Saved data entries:
(* ===== verification/FlatTree.v ===== *)
(** * FlatTree: base/containers/flat_tree.h, flat_map.h and flat_set.h

    [flat_tree] is a vector that is kept in order; [flat_set] is the one whose keys are its
    values, [flat_map] the one whose values are pairs.  An iterator is the index of its element,
    the size of the vector at the end.

    The algorithms of the standard library are undefined where it asks for more than there is:
    [std::lower_bound] for a range that is not partitioned, [std::inplace_merge] for
    one that is not two ranges in order, an iterator that is dereferenced or erased at the end.
    [DCHECK] is on in the builds in which [RTC_DCHECK] is. *)

From S2P Require Import Prelude.
From Stdlib Require Import Permutation Sorted.
From stdpp Require Import sorting.
Open Scope nat_scope.
Open Scope list_scope.

(** ** Algorithms of the standard library *)

Section Algorithms.
Context {A : Type}.
Implicit Types l : list A.

(** The index of the first element that is not [p]. *)
Fixpoint partition_point (p : A -> bool) l : nat :=
  match l with [] => 0 | x :: l => if p x then Datatypes.S (partition_point p l) else 0 end.

Definition is_partitioned (p : A -> bool) l : bool := forallb (fun x => negb (p x)) (skipn (partition_point p l) l).

Definition std_partition_point (p : A -> bool) l : exec nat := if is_partitioned p l then Done (partition_point p l) else Undef.

(** [std::lower_bound] and [std::upper_bound], for the comparison of an element with the key. *)
Definition std_lower_bound {K} (comp : A -> K -> bool) (key : K) l : exec nat := std_partition_point (fun x => comp x key) l.
Definition std_upper_bound {K} (comp : K -> A -> bool) (key : K) l : exec nat := std_partition_point (fun x => negb (comp key x)) l.

Context (comp : A -> A -> bool).

Fixpoint insert_before (x : A) l : list A :=
  match l with [] => [x] | y :: k => if comp y x then y :: insert_before x k else x :: l end.

Definition stable_sort l : list A := fold_right insert_before [] l.

(** [std::is_sorted]: no element is before the one in front of it. *)
Fixpoint is_sorted l : bool :=
  match l with x :: ((y :: _) as k) => negb (comp y x) && is_sorted k | _ => true end.

(** [std::merge], which takes the first range when it has the choice. *)
Fixpoint merge l : list A -> list A :=
  fix merge_second (k : list A) : list A :=
    match l, k with
    | [], _ => k
    | _, [] => l
    | x :: l', y :: k' => if comp y x then y :: merge_second k' else x :: merge l' k
    end.

(** [std::inplace_merge] of the elements before and from [middle] on. *)
Definition inplace_merge (middle : nat) l : exec (list A) :=
  if is_sorted (firstn middle l) && is_sorted (skipn middle l) then Done (merge (firstn middle l) (skipn middle l)) else Undef.

End Algorithms.

Section Unique.
Context {A : Type} (equal : A -> A -> bool).

(** [std::unique]: an element that is equal to the last one that was kept is left out. *)
Fixpoint unique_after (kept : A) (l : list A) : list A :=
  match l with [] => [] | x :: l => if equal kept x then unique_after kept l else x :: unique_after x l end.

Definition std_unique (l : list A) : list A := match l with [] => [] | x :: l => x :: unique_after x l end.

(** [std::adjacent_find] finds nothing. *)
Fixpoint no_adjacent (l : list A) : bool :=
  match l with x :: ((y :: _) as k) => negb (equal x y) && no_adjacent k | _ => true end.

End Unique.

(** ** flat_tree *)

Section FlatTree.
Context {Key Value : Type} {build : Build} (GetKeyFromValue : Value -> Key) (key_comp : Key -> Key -> bool).

Definition value_comp (left right : Value) : bool := key_comp (GetKeyFromValue left) (GetKeyFromValue right).

(** [impl_.body_]. *)
Abbreviation flat_tree := (list Value).

Implicit Types t : flat_tree.

Definition size t : nat := length t.
Definition dereference (it : nat) t : exec Value := defined (t !! it).

(** *** Search *)

Definition lower_bound (key : Key) t : exec nat := std_lower_bound (fun v k => key_comp (GetKeyFromValue v) k) key t.
Definition upper_bound (key : Key) t : exec nat := std_upper_bound (fun k v => key_comp k (GetKeyFromValue v)) key t.

(** [it == end() || key_comp()(key, extractor( *it))]. *)
Definition end_or_before (it : nat) (key : Key) t : exec bool :=
  if it =? size t then Done true else v ← dereference it t; Done (key_comp key (GetKeyFromValue v)).

Definition equal_range (key : Key) t : exec (nat * nat) :=
  lower ← lower_bound key t;
  absent ← end_or_before lower key t;
  if (absent : bool) then Done (lower, lower) else Done (lower, lower + 1).

Definition count (key : Key) t : exec nat := r ← equal_range key t; Done (r.2 - r.1).

Definition find (key : Key) t : exec nat := r ← equal_range key t; Done (if r.1 =? r.2 then size t else r.1).

Definition contains (key : Key) t : exec bool :=
  lower ← lower_bound key t;
  if lower =? size t then Done false else v ← dereference lower t; Done (negb (key_comp key (GetKeyFromValue v))).

(** *** Insertion *)

Definition unsafe_emplace (position : nat) (v : Value) t : exec (nat * flat_tree) :=
  if position <=? size t then Done (position, firstn position t ++ v :: skipn position t) else Undef.

Definition emplace_key_args (key : Key) (v : Value) t : exec (nat * bool * flat_tree) :=
  lower ← lower_bound key t;
  absent ← end_or_before lower key t;
  if (absent : bool) then r ← unsafe_emplace lower v t; Done (r.1, true, r.2) else Done (lower, false, t).

Definition emplace_hint_key_args (hint : nat) (key : Key) (v : Value) t : exec (nat * bool * flat_tree) :=
  after_previous ← (if hint =? 0 then Done true else x ← dereference (hint - 1) t; Done (key_comp (GetKeyFromValue x) key));
  if (after_previous : bool) then
    before ← end_or_before hint key t;
    if (before : bool) then r ← unsafe_emplace hint v t; Done (r.1, true, r.2) else
    x ← dereference hint t;
    if negb (key_comp (GetKeyFromValue x) key) then Done (hint, false, t) else emplace_key_args key v t
  else emplace_key_args key v t.

Definition insert (v : Value) t : exec (nat * bool * flat_tree) := emplace_key_args (GetKeyFromValue v) v t.

Definition insert_hint (position_hint : nat) (v : Value) t : exec (nat * flat_tree) :=
  r ← emplace_hint_key_args position_hint (GetKeyFromValue v) v t; Done (r.1.1, r.2).

Definition insert_or_assign (v : Value) t : exec (nat * bool * flat_tree) :=
  position ← lower_bound (GetKeyFromValue v) t;
  absent ← end_or_before position (GetKeyFromValue v) t;
  if (absent : bool) then r ← unsafe_emplace position v t; Done (r.1, true, r.2) else Done (position, false, <[position := v]> t).

(** Only the elements before [last] are searched; a new one goes to the end. *)
Definition append_unique (last : nat) (v : Value) t : exec (nat * bool * flat_tree) :=
  position ← std_lower_bound value_comp v (firstn last t);
  absent ← (if position =? last then Done true else x ← dereference position t; Done (value_comp v x));
  if (absent : bool) then Done (position, true, t ++ [v]) else Done (position, false, t).

Definition append_or_assign (last : nat) (v : Value) t : exec (nat * bool * flat_tree) :=
  position ← std_lower_bound value_comp v (firstn last t);
  absent ← (if position =? last then Done true else x ← dereference position t; Done (value_comp v x));
  if (absent : bool) then Done (position, true, t ++ [v]) else Done (position, false, <[position := v]> t).

(** From [first] to the end. *)
Definition sort_and_unique (first : nat) t : flat_tree :=
  firstn first t ++ std_unique (fun lhs rhs => negb (value_comp lhs rhs)) (stable_sort value_comp (skipn first t)).

Fixpoint append_range (middle pos_first_new : nat) (range : list Value) t : exec (nat * flat_tree) :=
  match range with
  | [] => Done (pos_first_new, t)
  | v :: range =>
      r ← append_unique middle v t;
      append_range middle (if (r.1.2 : bool) then Nat.min pos_first_new r.1.1 else pos_first_new) range r.2
  end.

(** A range of values; [is_multipass] tells of its iterators. *)
Definition insert_range (is_multipass : bool) (range : list Value) t : exec flat_tree :=
  match range with
  | [] => Done t
  | v :: rest =>
      if is_multipass && (length range =? 1) then r ← insert_hint (size t) v t; Done r.2 else
      r ← append_range (size t) (size t) range t;
      let t1 := sort_and_unique (size t) r.2 in
      merged ← inplace_merge value_comp (size t - r.1) (skipn r.1 t1);
      Done (firstn r.1 t1 ++ merged)
  end.

(** Construction from, and assignment of, values in any order. *)
Definition flat_tree_of (items : list Value) : flat_tree := sort_and_unique 0 items.

(** *** Erasure and the vector itself *)

Definition erase_at (position : nat) t : exec (nat * flat_tree) :=
  RTC_CHECK (negb (position =? size t)) (if position <? size t then Done (position, delete position t) else Undef).

Definition erase_range (first last : nat) t : exec flat_tree :=
  if (first <=? last) && (last <=? size t) then Done (firstn first t ++ skipn last t) else Undef.

Definition erase (key : Key) t : exec (nat * flat_tree) :=
  r ← equal_range key t; t ← erase_range r.1 r.2 t; Done (r.2 - r.1, t).

(** [std::remove_if] leaves what is kept in front. *)
Definition EraseIf (pred : Value -> bool) t : exec (nat * flat_tree) :=
  let kept := List.filter (fun v => negb (pred v)) t in
  Done (size t - length kept, kept).

Definition extract t : list Value * flat_tree := (t, []).

Definition replace (body : list Value) t : exec flat_tree :=
  RTC_DCHECK (is_sorted value_comp body) (RTC_DCHECK (no_adjacent (fun lhs rhs => negb (value_comp lhs rhs)) body) (Done body)).

Definition clear t : flat_tree := [].

End FlatTree.

(** ** flat_map *)

Section FlatMap.
Context {Key Mapped : Type} (key_comp : Key -> Key -> bool) (mapped_type : Mapped).

Abbreviation value_type := (Key * Mapped)%type.
Implicit Types t : list value_type.

(** The second of the pair. *)
Definition set_second (it : nat) (m : Mapped) t : list value_type := alter (fun v : value_type => (v.1, m)) it t.

Definition map_at (key : Key) t : exec Mapped :=
  found ← find fst key_comp key t;
  RTC_CHECK (negb (found =? size t)) (v ← dereference found t; Done v.2).

(** [operator[]], what it refers to. *)
Definition subscript (key : Key) t : exec (nat * list value_type) :=
  found ← lower_bound fst key_comp key t;
  absent ← end_or_before fst key_comp found key t;
  if (absent : bool) then unsafe_emplace found (key, mapped_type) t else Done (found, t).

Work order:
Could you state how many lines of the records contain "values"? Give the number and nothing else.

Answer to the problem:
3